Je m'en remettrai pour ma part à la sagesse de la commission quant à sa position sur l'adoption des crédits.

M. Arnaud Bazin , rapporteur spécial . - Je souhaite évoquer le budget de l'aide alimentaire. Cette politique ne représente qu'une faible part des crédits de la mission, avec 117,2 millions d'euros inscrits au PLF 2023, mais le sujet est crucial dans la période actuelle. En 2020, année marquée par la crise sanitaire, on estimait que 5,6 millions de personnes avaient fait appel à l'aide alimentaire. Le problème s'intensifie, car l'inflation très forte sur les produits alimentaires fragilise considérablement nos concitoyens les plus modestes.

La situation est également préoccupante pour les associations d'aide alimentaire. Celles-ci sont victimes d'un effet ciseaux entre un afflux de demandes qui ne faiblit pas et des moyens de plus en plus contraints. D'abord, l'envolée des prix de l'électricité alourdit fortement leurs charges de fonctionnement, tandis que la hausse des prix des carburants affecte les bénévoles se rendant sur les sites de distribution. Surtout, les tensions mondiales sur les marchés agroalimentaires sont à l'origine de nombreux lots infructueux dans les marchés passés pour leur compte par FranceAgriMer pour l'achat de denrées.

Ces achats sont en principe éligibles à un remboursement par l'Union européenne dans le cadre du FSE +. En pratique, les contrôles effectués en la matière sont si pointilleux qu'une partie significative des produits achetés est finalement déclarée inéligible au remboursement. Ce phénomène est désigné sous le terme délicieusement technocratique d'auto-apurement. La simplification des procédures est absolument indispensable. Cela fait maintenant plusieurs années que nous lançons l'alerte sur le sujet.

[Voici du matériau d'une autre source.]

(** Lines 111-151: the message object handed to the transport. *)
Definition render : M value :=
  pipelineLink <- pipelineLink ;;
  truncatedSha <- truncatedSha ;;
  commitMessage <- commitMessage ;;
  isMinimized <- read ["settings"; "slack"; "minimized"] ;;
  message <-
    (if Js.truthy isMinimized then
       (link <- str (ret pipelineLink) ;;
        name <- str (read ["pipeline"; "scmRepo"; "name"]) ;;
        job <- str (read ["jobName"]) ;;
        status <- str (read ["status"]) ;;
        ret ("<" ++ link ++ "|" ++ name ++ "#" ++ job ++ "> *"
                 ++ status ++ "*"))
     else
       (status <- str (read ["status"]) ;;
        emoji <- str (by_status STATUSES_MAP) ;;
        link <- str (ret pipelineLink) ;;
        name <- str (read ["pipeline"; "scmRepo"; "name"]) ;;
        job <- str (read ["jobName"]) ;;
        ret ("*" ++ status ++ "* " ++ emoji ++ " <" ++ link ++ "|"
                 ++ name ++ " " ++ job ++ ">"))) ;;
  attachments <-
    (if Js.truthy isMinimized then
       (color <- by_status COLOR_MAP ;;
        buildLink <- str (read ["buildLink"]) ;;
        id <- str (read ["build"; "id"]) ;;
        ret (VArr
               [VObj [("fallback", VStr "");
                      ("color", color);
                      ("fields",
                       VArr [VObj [("title", VStr "Build");
                                   ("value",
                                    VStr ("<" ++ buildLink ++ "|#" ++ id
                                              ++ ">"));
                                   ("short", VBool true)]])]]))
     else
       (color <- by_status COLOR_MAP ;;
        id <- str (read ["build"; "id"]) ;;
        buildLink <- str (read ["buildLink"]) ;;
        body <- str (ret commitMessage) ;;
        url <- str (read ["event"; "commit"; "url"]) ;;
        sha <- str (ret truncatedSha) ;;
        cause <- str (read ["event"; "causeMessage"]) ;;
        ret (VArr
               [VObj [("fallback", VStr "");
                      ("color", color);
                      ("title", VStr ("#" ++ id));
                      ("title_link", VStr buildLink);
                      ("text",
                       VStr ((body ++ " (<" ++ url ++ "|" ++ sha ++ ">)")
                               ++ (newline ++ cause)))]]))) ;;
  ret (VObj [("message", VStr message); ("attachments", attachments)]).

(** Lines 148-153: render, then one call of the transport. *)
Definition dispatch : M unit :=
  slackMessage <- render ;;
  token <- lift (Js.get config "token") ;;
  channels <- read ["settings"; "slack"; "channels"] ;;
  call_slacker token channels slackMessage.

(** Lines 108-153: the status filter and what follows it. *)
Definition filter_and_dispatch : M unit :=
  statuses <- read ["settings"; "slack"; "statuses"] ;;
  status <- read ["status"] ;;
  listed <- lift (Js.includes statuses status) ;;
  if negb listed then ret tt else dispatch.

(** Lines 83-154.  The [catch] clause returns on any error of
    [Joi.attempt]. *)
Definition _notify : M unit :=
  data <- read [] ;;
  match Joi.attempt data SCHEMA_BUILD_DATA "Invalid build data format" with
  | Normal _ =>
      settings <- read ["settings"] ;;
      count <- lift (Js.keys_length settings) ;;
      if (count =? 0)%nat then ret tt
      else (normalize ;;; filter_and_dispatch)
  | _ => ret tt
  end.

(** [notifier._notify(data)] on a caller's object, with a transport
    that has received nothing yet. *)
Definition run (data : value) : heap * result unit :=
  _notify (mkHeap data []).

End Notifier.

(** [new SlackNotifier(config)]: the configuration is validated and
    kept. *)
Definition SlackNotifier (config : value) : result value :=
  Joi.attempt config SCHEMA_SLACK_CONFIG "Invalid config for slack notifications".

(** ** The canonical settings, by cases *)

(** The result of the config normalizer as section 4.1 of the
    specification words it: a string or a list becomes
    [{channels, statuses: DEFAULT_STATUSES, minimized: false}], a
    structured object gets [DEFAULT_STATUSES] when it has no statuses.
    [normalize_spec] below relates the program to it. *)
Definition canonical_settings (slack : value) : value :=
  match slack with
  | VStr s =>
      VObj [("channels", VArr [VStr s]);
            ("statuses", DEFAULT_STATUSES);
            ("minimized", VBool false)]
  | VArr l =>
      VObj [("channels", VArr l);
            ("statuses", DEFAULT_STATUSES);
            ("minimized", VBool false)]
  | VObj ps =>
      if Js.is_undefined (Js.lookup "statuses" ps)
      then VObj (Js.store "statuses" DEFAULT_STATUSES ps)
      else slack
  | other => other
  end.

(** The three shapes the schema lets through under [slack]; a
    structured object carries a list of statuses or none. *)
Definition legal_shape (slack : value) : Prop :=
  match slack with
  | VStr _ | VArr _ => True
  | VObj ps =>
      match Js.lookup "statuses" ps with
      | VUndefined | VArr _ => True
      | _ => False
      end
  | _ => False
  end.

(** ** Notions used in the statements *)

(** The event after normalization: only [settings.slack] is
    rewritten. *)
Definition normalized (fields sf : list (string * value)) : value :=
  VObj (Js.store "settings"
          (VObj (Js.store "slack"
                   (canonical_settings (Js.lookup "slack" sf)) sf))
          fields).

(** The heap once [settings.slack] of an event has been normalized. *)
Definition after_normalize (data : value) : heap :=
  fst (normalize (mkHeap data [])).

(** [link.split('/builds')[0]] *)
Definition pipeline_of (link : string) : string :=
  hd "" (Js.split_string "/builds" link).

(** The commit message as the attachment shows it. *)
Definition shown_commit (m : string) : string :=
  if (cutOff <? String.length m)%nat
  then String.substring 0 cutOff m ++ "..."
  else m.

(** A computation is [quiet] when it neither writes to the build event
    nor calls the transport. *)
Definition quiet {A : Type} (m : M A) : Prop :=
  forall h, fst (m h) = h.

(** A computation [keeps_event] when it does not write to the build
    event; it may call the transport. *)
Definition keeps_event {A : Type} (m : M A) : Prop :=
  forall h, buildData (fst (m h)) = buildData h.

(** A computation [keeps_calls] when it does not call the transport; it
    may write to the build event. *)
Definition keeps_calls {A : Type} (m : M A) : Prop :=
  forall h, calls (fst (m h)) = calls h.

(** A computation [sends_at_most_once] when it leaves the calls made so
    far in place and adds at most one. *)
Definition sends_at_most_once {A : Type} (m : M A) : Prop :=
  forall h,
    calls (fst (m h)) = calls h
    \/ exists c, calls (fst (m h)) = (calls h ++ [c])%list.

(** The errors of JavaScript itself. *)
Definition type_error (e : error) : Prop :=
  exists property, e = TypeError property.

Definition type_errors {A : Type} (r : result A) : Prop :=
  forall e, r = Throw e -> type_error e.

Definition throws_type_errors {A : Type} (m : M A) : Prop :=
  forall h e, snd (m h) = Throw e -> type_error e.

(** What a call [c] of the transport carries when it was made for the
    heap [h]: normalization returned, and the channels, the token, the
    message and the status are those the code read after it. *)
Definition sent_by (config : value) (h : heap) (c : call) : Prop :=
  exists h1 statuses status,
    normalize h = (h1, Normal tt)
    /\ calls h1 = calls h
    /\ Js.at_path (buildData h1) ["settings"; "slack"; "channels"]
       = Normal (call_channels c)
    /\ Js.get config "token" = Normal (call_token c)
    /\ render h1 = (h1, Normal (call_payload c))
    /\ Js.at_path (buildData h1) ["settings"; "slack"; "statuses"]
       = Normal statuses
    /\ Js.at_path (buildData h1) ["status"] = Normal status
    /\ Js.includes statuses status = Normal true.

(** ** Events used as examples *)

Definition commit_event : value :=
  VObj [("sha", VStr "1234567890abcdeffedcba098765432100000000");
        ("commit",
         VObj [("message", VStr "Fix the build");
               ("url", VStr "https://github.com/screwdriver-cd/ui/commit/12")]);
        ("causeMessage", VStr "Merged by batman")].

Definition pipeline_data : value :=
  VObj [("scmRepo", VObj [("name", VStr "screwdriver-cd/ui")])].

Definition build_link : value :=
  VStr "https://cd.screwdriver.cd/pipelines/12/builds/1234".

(** [settings.slack] is a channel name; every field is there. *)
Definition failure_event : value :=
  VObj [("settings", VObj [("slack", VStr "#general")]);
        ("status", VStr "FAILURE");
        ("pipeline", pipeline_data);
        ("jobName", VStr "publish");
        ("build", VObj [("id", VNum 1234)]);
        ("event", commit_event);
        ("buildLink", build_link)].

(** As [failure_event], without the optional [event]. *)
Definition failure_without_commit : value :=
  VObj [("settings", VObj [("slack", VStr "#general")]);
        ("status", VStr "FAILURE");
        ("pipeline", pipeline_data);
        ("jobName", VStr "publish");
        ("build", VObj [("id", VNum 1234)]);
        ("buildLink", build_link)].

(** As [failure_event], without [buildLink]. *)
Definition failure_without_buildLink : value :=
  VObj [("settings", VObj [("slack", VStr "#general")]);
        ("status", VStr "FAILURE");
        ("pipeline", pipeline_data);
        ("jobName", VStr "publish");
        ("build", VObj [("id", VNum 1234)]);
        ("event", commit_event)].

(** Structured settings in minimized mode, without the optional
    [event]. *)
Definition minimized_without_commit : value :=
  VObj [("settings",
         VObj [("slack",
                VObj [("channels", VArr [VStr "#a"; VStr "#b"]);
                      ("statuses", VArr [VStr "SUCCESS"]);
                      ("minimized", VBool true)])]);
        ("status", VStr "SUCCESS");
        ("pipeline", pipeline_data);
        ("jobName", VStr "publish");
        ("build", VObj [("id", VNum 1234)]);
        ("buildLink", build_link)].

(** Two hundred characters. *)
Definition long_message : string :=
  String.concat "" (List.repeat "abcdefghij" 20).

(** As [failure_event], with a commit message of two hundred
    characters. *)
Definition long_message_event : value :=
  VObj [("settings", VObj [("slack", VStr "#general")]);
        ("status", VStr "FAILURE");
        ("pipeline", pipeline_data);
        ("jobName", VStr "publish");
        ("build", VObj [("id", VNum 1234)]);
        ("event",
         VObj [("sha", VStr "1234567890abcdeffedcba098765432100000000");
               ("commit",
                VObj [("message", VStr long_message);
                      ("url",
                       VStr "https://github.com/screwdriver-cd/ui/commit/12")]);
               ("causeMessage", VStr "Merged by batman")]);
        ("buildLink", build_link)].

(** As [failure_event], while the build is running. *)
Definition running_event : value :=
  VObj [("settings", VObj [("slack", VStr "#general")]);
        ("status", VStr "RUNNING");
        ("pipeline", pipeline_data);
        ("jobName", VStr "publish");
        ("build", VObj [("id", VNum 1234)]);
        ("event", commit_event);
        ("buildLink", build_link)].

(** Structured settings that list no status at all. *)
Definition opted_out_slack : list (string * value) :=
  [("channels", VArr [VStr "#a"]); ("statuses", VArr [])].

Definition opted_out_settings : list (string * value) :=
  [("slack", VObj opted_out_slack)].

Dans ce contexte, il est indispensable de prendre des mesures de soutien efficace. À cet égard, nous nous félicitons que ce PLF prévoie de renforcer de 60 millions d'euros les crédits de l'aide alimentaire. Nous avons cependant des divergences quant à la méthode retenue puisque cette enveloppe est destinée à la création d'un fonds pour les nouvelles solidarités alimentaires afin de financer des projets de transformation des structures en liant lutte contre la précarité alimentaire et soutien aux filières agricoles durables. Cela constitue une issue au débat qui a eu lieu à la suite de la Convention citoyenne pour le climat autour de l'introduction d'un chèque alimentaire, proposition que nous ne soutenons pas, car elle tourne le dos au modèle associatif français fondé sur le couplage de l'aide alimentaire et de l'accompagnement social. Nous considérons qu'il conviendrait de se montrer davantage pragmatique et d'utiliser cette enveloppe nouvelle pour soutenir directement le fonctionnement des structures, voire pour compenser de possibles lots infructueux, dans l'esprit de l'enveloppe de 40 millions d'euros qui avait pu être adoptée cette année en LFR sur une initiative de notre rapporteur général.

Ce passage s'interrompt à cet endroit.